Of course the rest of the story is history.

Although I will add that throughout both of my pregnancies with Joshua and Drew, I doubted my own declaration. As with my pregnancy with Ellie, I opted not to "find out" what sex they were at my routine ultrasounds. I wanted two little boys so badly. I wanted my "spiritual experience" to be right. I had always wanted more boys than girls. I wanted two more boys.

I told my "spiritual experience" to my friend Lesley before I ever got pregnant with either. She is one of the most faith-filled people I know. She never doubted I would have boys and during each pregnancy she assured me she was sewing the "right color" blanket. (Although she never said which sex she was so sure about.) In a funny way, it was the thoughts of her sewing (hopefully boy) blankets that kept me going some days--especially during my labor with Joshua when the nurse told me she had read on my chart I was having a girl! (Long story...)

Lesley visited me in the hospital after each birth-proudly bringing me a boy blanket each time.

It has been over six years since my declaration of having two boys. Yet I think about it almost daily. Parenting Joshua and Drew, especially as they are the only ones home together all day is a different experience than I've had before. I've never had two of the same sex in a row-and it is a whole new experience. They are now at prime ages to really play together. They can play the same thing for much longer than any of  my other two children together would last playing. (There was only so much Tonka truck playing Megan tolerated with Luke, and not too much baby doll playing Luke would tolerate with Ellie, and only so much Hot Wheel playing Ellie would tolerate with Joshua...)

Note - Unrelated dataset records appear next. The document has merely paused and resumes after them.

(** * Operator shift management: distribution calculator and shift generator

    A shallow embedding of [src/lib/distribution-utils.ts] and of the
    calculation code of the distribution page ([DistributionPage]).

    Numbers.  The quantities that the application stores (hours, head counts,
    call volumes, the system parameters) are whole numbers in the safe range
    of JavaScript, up to 2^53 - 1 in absolute value, where sums, products and
    the decimal printing of numbers are exact; they are modelled as [Z].  A
    quotient of two integers that is rounded at once ([Math.ceil (a / b)],
    [Math.floor (a / b)]) is taken exactly.  The share of a province on the
    distribution page, the double [operators / total], and its product with
    the operators needed are IEEE doubles, computed with the standard
    library's [SpecFloat].  In [calculateOptimalDistribution] the share is
    kept an exact rational; what is proved of that function does not depend
    on how the share is rounded.  The JavaScript remainder [%] truncates
    towards zero and is [Z.rem].

    Strings.  [HH:MM] strings are Rocq strings; [toString], [padStart],
    [split] and [parseInt] are modelled on them.  [parseInt] returns [None]
    where JavaScript returns [NaN]. *)

From Stdlib Require Import ZArith QArith Qround Lia List Ascii String.
From Stdlib Require Import Decimal DecimalString DecimalPos DecimalZ.
From Stdlib Require SpecFloat.
From stdpp Require Import gmap strings list fin_maps.

Local Open Scope string_scope.
Local Open Scope Z_scope.

(** ** JavaScript primitives used by the code *)

Module JS.

(** [n.toString()] for an integer [n] of the safe range: all its decimal
    digits (JavaScript changes to exponent notation from 1e21). *)
Definition toString (n : Z) : string :=
  NilEmpty.string_of_int (Z.to_int n).

Fixpoint repeat_char (c : ascii) (n : nat) : string :=
  match n with
  | O => EmptyString
  | S n' => String c (repeat_char c n')
  end.

(** [s.padStart(targetLength, c)] for a one-character pad string. *)
Definition padStart (targetLength : nat) (c : ascii) (s : string) : string :=
  repeat_char c (targetLength - String.length s) ++ s.

(** [a % b]: the sign follows the dividend. *)
Definition rem (a b : Z) : Z := Z.rem a b.

(** [Math.floor(a / b)]. *)
Definition floor_div (a b : Z) : Z := Qfloor (inject_Z a / inject_Z b).

(** [Math.ceil(a / b)]. *)
Definition ceil_div (a b : Z) : Z := Qceiling (inject_Z a / inject_Z b).

(** [s.split(sep)] for a one-character separator. *)
Fixpoint split_aux (sep : ascii) (cur : string) (s : string) : list string :=
  match s with
  | EmptyString => [cur]
  | String c s' =>
      if Ascii.eqb c sep then cur :: split_aux sep EmptyString s'
      else split_aux sep (cur ++ String c EmptyString) s'
  end.

Definition split (sep : ascii) (s : string) : list string :=
  split_aux sep EmptyString s.

Definition digit_of_ascii (c : ascii) : option Z :=
  let n := Z.of_nat (nat_of_ascii c) in
  if ((48 <=? n) && (n <=? 57))%Z then Some (n - 48)%Z else None.

(** White space skipped by [parseInt] (the ASCII part of it). *)
Definition is_space (c : ascii) : bool :=
  let n := nat_of_ascii c in
  (n =? 32)%nat || (n =? 9)%nat || (n =? 10)%nat || (n =? 11)%nat
  || (n =? 12)%nat || (n =? 13)%nat.

Fixpoint skip_spaces (s : string) : string :=
  match s with
  | String c s' => if is_space c then skip_spaces s' else s
  | EmptyString => s
  end.

(** The longest prefix of decimal digits, read most significant first. *)
Fixpoint parse_digits (acc : option Z) (s : string) : option Z :=
  match s with
  | EmptyString => acc
  | String c s' =>
      match digit_of_ascii c with
      | Some d =>
          parse_digits (Some (10 * (match acc with Some a => a | None => 0 end) + d)) s'
      | None => acc
      end
  end.

(** [Number.parseInt(s, 10)]; [None] stands for [NaN]. *)
Definition parseInt (s : string) : option Z :=
  match skip_spaces s with
  | String "-" s' => option_map Z.opp (parse_digits None s')
  | String "+" s' => parse_digits None s'
  | s' => parse_digits None s'
  end.

(** [arr.slice(0, end)] for an integer [end]; a negative [end] counts from
    the end of the array. *)
Definition slice0 {A} (end_ : Z) (l : list A) : list A :=
  if end_ <? 0 then take (Z.to_nat (Z.max (Z.of_nat (length l) + end_) 0)) l
  else take (Z.to_nat end_) l.

(** IEEE 754 binary64, the numbers of JavaScript: 53 bits of precision,
    infinities at the exponent 1024, results rounded to the nearest double,
    ties to even. *)
Definition double : Type := SpecFloat.spec_float.

(** The double of an integer: the integer itself up to 2^53, otherwise the
    nearest double. *)
Definition toDouble (n : Z) : double := SpecFloat.binary_normalize 53 1024 n 0 false.

(** [x * y] and [x / y] on doubles. *)
Definition double_mul (x y : double) : double := SpecFloat.SFmul 53 1024 x y.

Definition double_div (x y : double) : double := SpecFloat.SFdiv 53 1024 x y.

(** [Math.min(Math.ceil(x), b)] for a double [x] and an integer [b].  The
    ceiling of the finite double [m * 2^e] is taken exactly; [+Infinity]
    gives [b].  [NaN] and [-Infinity] give no integer; they cannot come from
    products and quotients of integers in the safe range and stand as [0]. *)
Definition min_ceil (x : double) (b : Z) : Z :=
  match x with
  | SpecFloat.S754_zero _ => Z.min 0 b
  | SpecFloat.S754_finite sign m e =>
      let mantissa := if sign then Z.neg m else Z.pos m in
      let ceiling :=
        if 0 <=? e then mantissa * 2 ^ e
        else - ((- mantissa) / 2 ^ (- e)) in
      Z.min ceiling b
  | SpecFloat.S754_infinity false => b
  | SpecFloat.S754_infinity true => 0
  | SpecFloat.S754_nan => 0
  end.

(** [x.toString()] for a number that may be [NaN]. *)
Definition numToString (x : option Z) : string :=
  match x with
  | Some n => toString n
  | None => "NaN"
  end.

End JS.

(** ** Data model *)

Record Province := {
  id : string;
  name : string;
  zone_id : string;
  work_start_time : Z;
  work_end_time : Z;
  operators : Z
}.

Record BreakSchedule := {
  firstBreak : string;
  secondBreak : string;
  thirdBreak : string;
  fourthBreak : string
}.

Record OperatorShift := {
  shiftId : Z;
  startTime : string;
  endTime : string;
  duration : Z;
  breakSchedule : BreakSchedule
}.

(** The [{ start, end }] objects pushed on [breakTimes]. *)
Record BreakTime := { start : string; end_ : string }.

(** The [for (let i = 0; i < operatorCount; i++)] loop of both shift
    generators: [body i] is one iteration, [None] when it reaches [continue]
    and otherwise the shift it pushes; [fuel] is the number of iterations
    left. *)
Fixpoint shiftLoop (body : Z -> option OperatorShift) (fuel : nat) (i : Z)
    (shifts : list OperatorShift) : list OperatorShift :=
  match fuel with
  | O => shifts
  | S fuel' =>
      match body i with
      | None => shiftLoop body fuel' (i + 1) shifts
      | Some s => shiftLoop body fuel' (i + 1) (shifts ++ [s])
      end
  end.

(** ** [src/lib/distribution-utils.ts] *)

Module Utils.

Definition formatTime (hour minute : Z) : string :=
  JS.padStart 2 "0" (JS.toString hour) ++ ":" ++ JS.padStart 2 "0" (JS.toString minute).

Definition parseTime (timeStr : string) : option Z * option Z :=
  let parts := JS.split ":" timeStr in
  (from_option JS.parseInt None (parts !! 0%nat),
   from_option JS.parseInt None (parts !! 1%nat)).

Definition calculateOperatorsNeeded (callVolume responseRate : Z) : Z :=
  if responseRate <=? 0 then 0
  else JS.ceil_div callVolume responseRate.

(** One iteration of the inner [for (let j = 0; j < 4; j++)] loop: the
    element that it pushes at index [j] of [breakTimes]. *)
Definition breakTime (actualStartHour startMinute breakInterval j : Z) : BreakTime :=
  let breakStartMinutes :=
    JS.rem (actualStartHour * 60 + startMinute + (j + 1) * breakInterval) (24 * 60) in
  let breakStartHour := JS.floor_div breakStartMinutes 60 in
  let breakStartMinute := JS.rem breakStartMinutes 60 in
  let breakEndMinutes := JS.rem (breakStartMinutes + 10) (24 * 60) in
  let breakEndHour := JS.floor_div breakEndMinutes 60 in
  let breakEndMinute := JS.rem breakEndMinutes 60 in
  {| start := formatTime breakStartHour breakStartMinute;
     end_ := formatTime breakEndHour breakEndMinute |}.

I love these two little boys.

Even though when together they think they have free reign over the kitchen pantry. And they dig dirt from the flowerbeds instead of from the sandbox. They leave Hot Wheels in all the wrong places. They favor pajamas more than clothes and they make more noise than the other three kids combined. Drew teases Joshua mercilessly and Joshua threatens Drew he's going to get a spank. They fight each other physically and they kiss each other to make-up. They each pick a thigh to sit on while reading a book on my lap. They sit next to each other on the couch and they hold hands in a parking lot.

I love Joshua and Drew.

Monday, March 12, 2012

My Windows are Dirty

While spending time with some dear girlfriends the other night, we had an epiphany of sorts. Though we all joked about it at the time, I have been left thinking about it for a couple more days.

One of my friends launched into a detailed story about her daughter's competition soccer team and the decision making process it took about whether or not to play in a tournament on a Sunday. It was all a fairly common scenario faced by many, especially in Utah within our LDS culture. We all surmised that in the same situation as my friend, we would have made the same decision and chosen to take a stand and not play.

Later on, our conversation steered to different topics. I can't even remember what (or who!) we were talking about, but suddenly we all had a 'light bulb' moment when we realized that "We won't allow our children to play soccer on a Sunday but we'll do 'this or that' instead..."

Get what I'm saying?

There are all sorts of rationalizations and justifications we give to ourselves!

After we all gave ourselves a proverbial pat on the back for deciding our children wouldn't play soccer on the Sabbath, we continued on with all sorts of stories and discussions in a typical women-getting-together-way.

You know the kind of stories.
We shared experiences and frustrations we'd had lately at school, or with church callings, or with family members, or with neighbors. Someone talked about the lady down the street, somebody talked about a naughty child at their kids' school, someone talked about the dysfunctional family across town.

Don't get me wrong. It was not an all-out gossip session. It was four friends, who have very few acquaintances-in-common, that were simply sharing frustrations, learning experiences and wanting advice on some everyday scenarios. Of course it was interspersed with plenty of hilarious and not-so-hilarious happenings within our own lives too.

But each time we kept coming back to the soccer thing... and one of us would say, "There's no way we'd allow our kids to play soccer on a Sunday but..." Though we were laughing at ourselves, I was reminded (more than once) that it isn't that our neighbors necessarily have dirty laundry--it's that our own windows are a little dirty...

Take a two minutes to watch this and see what I'm talking I'm about. I promise it will be well worth your time.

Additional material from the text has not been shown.